Biden Announces Largest Single-Day Act of Clemency in Modern History
Story by Gareth Vipers, Catherine Lucey
President Biden will commute the sentences of around 1,500 people, in the largest single-day act of clemency for any president in modern U.S. history.
The commutations, announced in a statement Thursday, are for people who were released from prison and placed in home confinement during the Covid-19 pandemic. In addition to the commutations, Biden is also pardoning 39 Americans convicted of nonviolent crimes.
Prisons became fertile breeding grounds for infection during the pandemic and some inmates were released in efforts to stop the virus from spreading. The commutations are for those people who were released and are deemed to have successfully reintegrated into their communities.
“America was built on the promise of possibility and second chances,” Biden said in the statement.

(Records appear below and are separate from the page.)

(** X12. The evaluator does not depend on the colours: for a player
    other than 0 and 3, exchanging the stones of the two sides and
    evaluating for the other player gives the same [evaluate_position] at
    every cell and the same [evaluate]. *)
Theorem evaluate_colour_blind (p : Z) (g : GomokuGame) :
  p ≠ 0 -> p ≠ 3 ->
  (forall r c, evaluate_position (swap_stones p g) r c (3 - p)
               = evaluate_position g r c p)
  ∧ evaluate (3 - p) (swap_stones p g) = evaluate p g.
Proof.
  intros H0 H3. split; [intros r c; by apply evaluate_position_swap_stones|].
  unfold evaluate. cbv zeta. cbn [board_size swap_stones].
  replace (3 - (3 - p)) with p by lia.
  f_equal; f_equal; apply map_ext; intros rc.
  - rewrite cell_swap_stones by done.
    destruct (Z.eqb_spec (cell g rc.1 rc.2) p) as [E|E].
    + rewrite Z.eqb_refl. by apply evaluate_position_swap_stones.
    + destruct (Z.eqb_spec (cell g rc.1 rc.2) (3 - p)) as [E'|E'].
      * destruct (Z.eqb_spec p (3 - p)); [lia|done].
      * destruct (Z.eqb_spec (cell g rc.1 rc.2) (3 - p)); done.
  - rewrite cell_swap_stones by done.
    pose proof (evaluate_position_swap_stones (3 - p) g
                  rc.1 rc.2 ltac:(lia) ltac:(lia)) as Hs.
    rewrite swap_stones_other in Hs.
    replace (3 - (3 - p)) with p in Hs by lia.
    destruct (Z.eqb_spec (cell g rc.1 rc.2) p) as [E|E].
    + rewrite Z.eqb_refl. cbn [negb andb]. done.
    + destruct (Z.eqb_spec (cell g rc.1 rc.2) (3 - p)) as [E'|E'].
      * destruct (Z.eqb_spec p (3 - p)); [lia|]. rewrite Z.eqb_refl.
        cbn [negb andb]. done.
      * destruct (Z.eqb_spec (cell g rc.1 rc.2) (3 - p)); [done|].
        destruct (Z.eqb_spec (cell g rc.1 rc.2) p); [done|].
        by rewrite andb_false_r.
Qed.
Lemma parse_number_Z_chars z rest :
  tail_ok rest -> parse_number (Z_chars z ++ rest) = Some (z, rest).
Proof.
  intros Hrest. unfold Z_chars.
  pose proof (to_int_norm z) as Hn. pose proof (DecimalZ.of_to z) as Hz.
  destruct (Z.to_int z) as [u|u] eqn:E.
  - simpl in Hn. injection Hn as Hn.
    pose proof (unorm_int_ok _ Hn) as Hok.
    unfold parse_number.
    destruct u; try done;
      simpl; rewrite digit_of_uint_chars by done;
      simpl in Hok |- *; try rewrite Hok; by rewrite <- Hz.
  - simpl in Hn.
    assert (Decimal.unorm u = u) as Hu.
    { unfold Decimal.unorm. destruct (Decimal.nzhead u); try congruence. }
    pose proof (unorm_int_ok _ Hu) as Hok.
    simpl. rewrite digit_of_uint_chars by done.
    by rewrite Hok, <- Hz.
Qed.

(** *** Strings *)

Lemma parse_string_quote_char c t :
  parse_string (quote_char c ++ t)
  = match parse_string t with
    | Some (u, r) => Some (c :: u, r)
    | None => None
    end.
Proof.
  destruct c as [[] [] [] [] [] [] [] []]; reflexivity.
Qed.

Lemma parse_string_quoted l rest :
  parse_string (flat_map quote_char l ++ "034"%char :: rest) = Some (l, rest).
Proof.
  induction l as [|c l IH]; [reflexivity|].
  change (flat_map quote_char (c :: l))
    with (quote_char c ++ flat_map quote_char l).
  rewrite <- app_assoc, parse_string_quote_char. by rewrite IH.
Qed.

Lemma quote_parse k rest :
  exists t, quote k ++ rest = "034"%char :: t
            /\ parse_string t = Some (chars k, rest).
Proof.
  unfold quote.
  exists (flat_map quote_char (chars k) ++ "034"%char :: rest).
  split; [|apply parse_string_quoted].
  simpl. by rewrite <- app_assoc.
Qed.

(** *** The first character of a text *)

Lemma uint_chars_head u :
  u <> Decimal.Nil ->
  exists c r, uint_chars u = c :: r /\ In c num_chars.
Proof.
  destruct u; [done|..]; intros _; do 2 eexists; (split; [reflexivity|]);
    cbv; tauto.
Qed.

Lemma Z_chars_head z :
  exists c r, Z_chars z = c :: r /\ In c num_chars.
Proof.
  unfold Z_chars. pose proof (to_int_norm z) as Hn.
  destruct (Z.to_int z) as [u|u].
  - apply uint_chars_head. intros ->. discriminate Hn.
  - do 2 eexists. split; [reflexivity|]. cbv; tauto.
Qed.

Lemma wrap_head o c gap sb ind partial :
  exists r, wrap o c gap sb ind partial = o :: r.
Proof. destruct partial, gap; simpl; eauto. Qed.

Lemma ser_head gap indent v s :
  ser gap indent v = Some s ->
  exists c r, s = c :: r /\ In c start_chars.
Proof.
  destruct v as [| |[]| | | |]; simpl; intros H; try discriminate;
    injection H as <-.
  1-3: do 2 eexists; (split; [reflexivity|]); cbv; tauto.
  - destruct (Z_chars_head n) as (c & r & -> & Hin).
    exists c, r. split; [done|].
    apply (in_or_app ("034"%char :: chars "ntf[{") num_chars). by right.
  - do 2 eexists; (split; [reflexivity|]); cbv; tauto.
  - edestruct wrap_head as [r ->].
    do 2 eexists; (split; [reflexivity|]); cbv; tauto.
  - edestruct wrap_head as [r ->].
    do 2 eexists; (split; [reflexivity|]); cbv; tauto.
Qed.

Lemma start_chars_spec c :
  In c start_chars ->
  is_ws c = false /\ Ascii.eqb c "]" = false /\ Ascii.eqb c "}" = false.
Proof.
  intros H. cbv in H.
  repeat (destruct H as [<-|H]; [by cbv|]). done.
Qed.

Lemma ser_None gap indent v : ser gap indent v = None -> v = VUndefined.
Proof. by destruct v as [| |[]| | | |]. Qed.

(** *** Unfolding the parser *)

Lemma parse_value_ws fuel w s :
  all_ws w = true -> parse_value fuel (w ++ s) = parse_value fuel s.
Proof.
  intros Hw. destruct fuel; [done|]. simpl. by rewrite skip_ws_app.
Qed.

Lemma parse_elems_ws fuel w s :
  all_ws w = true -> parse_elems fuel (w ++ s) = parse_elems fuel s.
Proof.
  intros Hw. destruct fuel; [done|]. simpl. by rewrite parse_value_ws.
Qed.

Lemma parse_members_ws fuel w s acc :
  all_ws w = true -> parse_members fuel (w ++ s) acc = parse_members fuel s acc.
Proof.
  intros Hw. destruct fuel; [done|]. simpl. by rewrite skip_ws_app.
Qed.

Lemma parse_value_number f z rest :
  tail_ok rest ->
  parse_value (S f) (Z_chars z ++ rest) = Some (VNum z, rest).
Proof.
  intros Hrest.
  transitivity ('(n, r') ← parse_number (Z_chars z ++ rest);
                Some (VNum n, r')).
  - destruct (Z_chars_head z) as (c & r & -> & Hin). cbv in Hin.
    repeat (destruct Hin as [<-|Hin]; [reflexivity|]). done.
  - by rewrite parse_number_Z_chars.
Qed.

(** *** Arrays and objects *)

Lemma all_ws_sep gap x : all_ws x = true -> all_ws (sep gap x) = true.
Proof. by destruct gap. Qed.

Lemma wrap_nonempty o c gap sb ind partial :
  partial <> [] ->
  wrap o c gap sb ind partial
  = o :: sep gap ind ++ join ("," :: sep gap ind)%char partial
      ++ sep gap sb ++ [c].
Proof.
  destruct partial as [|p partial]; [done|]. intros _.
  destruct gap; simpl; [|reflexivity].
  by destruct partial.
Qed.

Lemma ser_VArr gap indent l :
  ser gap indent (VArr l)
  = Some (wrap "[" "]" gap indent (indent ++ gap)
            (map (pr gap (indent ++ gap)) l)).
Proof. reflexivity. Qed.

Lemma ser_VObj gap indent l :
  ser gap indent (VObj l)
  = Some (wrap "{" "}" gap indent (indent ++ gap)
            (map (mem gap (indent ++ gap)) (present l))).
Proof.
  simpl. do 2 f_equal.
  induction l as [|[k x] l IH]; [reflexivity|].
  destruct x as [| |[]| | | |]; simpl; rewrite IH; reflexivity.
Qed.

Lemma norm_VArr l : norm (VArr l) = VArr (map norm_elem l).
Proof. reflexivity. Qed.

Lemma norm_VObj l :
  norm (VObj l) = VObj (map (fun kv => (kv.1, norm kv.2)) (present l)).
Proof.
  simpl. f_equal.
  induction l as [|[k x] l IH]; [reflexivity|].
  destruct x; simpl; rewrite IH; reflexivity.
Qed.

Lemma pr_length gap ind x : (1 <= length (pr gap ind x))%nat.
Proof.
  unfold pr. destruct (ser gap ind x) as [s|] eqn:E; [|simpl; lia].
  destruct (ser_head _ _ _ _ E) as (c & r & -> & _). simpl. lia.
Qed.

Lemma pr_head gap ind x :
  exists c r, pr gap ind x = c :: r /\ In c start_chars.
Proof.
  unfold pr. destruct (ser gap ind x) as [s|] eqn:E.
  - eapply ser_head, E.
  - do 2 eexists. split; [reflexivity|]. cbv; tauto.
Qed.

The mass commutation comes after Biden issued a surprise pardon for his son Hunter Biden earlier this month, wiping away criminal convictions on tax and gun charges. The president said he would continue to review clemency petitions in the coming weeks.
A person familiar with the conversations said there was also an active discussion about additional pardons, including for people on federal death row.
Top White House officials have also been debating whether Biden should issue wide-ranging pre-emptive pardons to people who haven’t committed crimes but who the White House fears could be targeted by the new administration, according to people familiar with the conversations.
No decision has been made as to whether to pursue those pre-emptive pardons or not, said a person familiar with the talks. A focus of the conversations is officials who were involved with President-elect Donald Trump’s impeachment and a congressional committee that looked into the Jan. 6, 2021, attack on the U.S. Capitol. Trump has hinted at possible jail time for figures involved in the investigation.
Some of those who could receive such a pardon have said they don’t think it is needed.
“I don’t think the incoming president should be threatening his political opponents with jail time. That’s not the kind of talk we should hear from the president in a democracy,” said newly sworn-in Sen. Adam Schiff (D., Calif.), who served on the Jan. 6 committee. “Nor do I think that a pardon is necessary for the members of the Jan. 6 committee,” Schiff said.
The previous single-day record for presidential clemency was set by Barack Obama, with 330, shortly before he left office in 2017.
Biden has come under pressure to use executive powers before leaving office.
Late last month, a group of Democratic lawmakers sent Biden a letter pushing him to grant clemency and issue pardons before Trump takes over on Jan. 20.
Advocacy groups have been calling for a swath of pardons, including for people on federal death row and with marijuana convictions.
Biden has previously issued blanket pardons for those convicted of minor marijuana-related crimes, but those didn’t make federal inmates eligible for release.
Annie Linskey contributed to this article.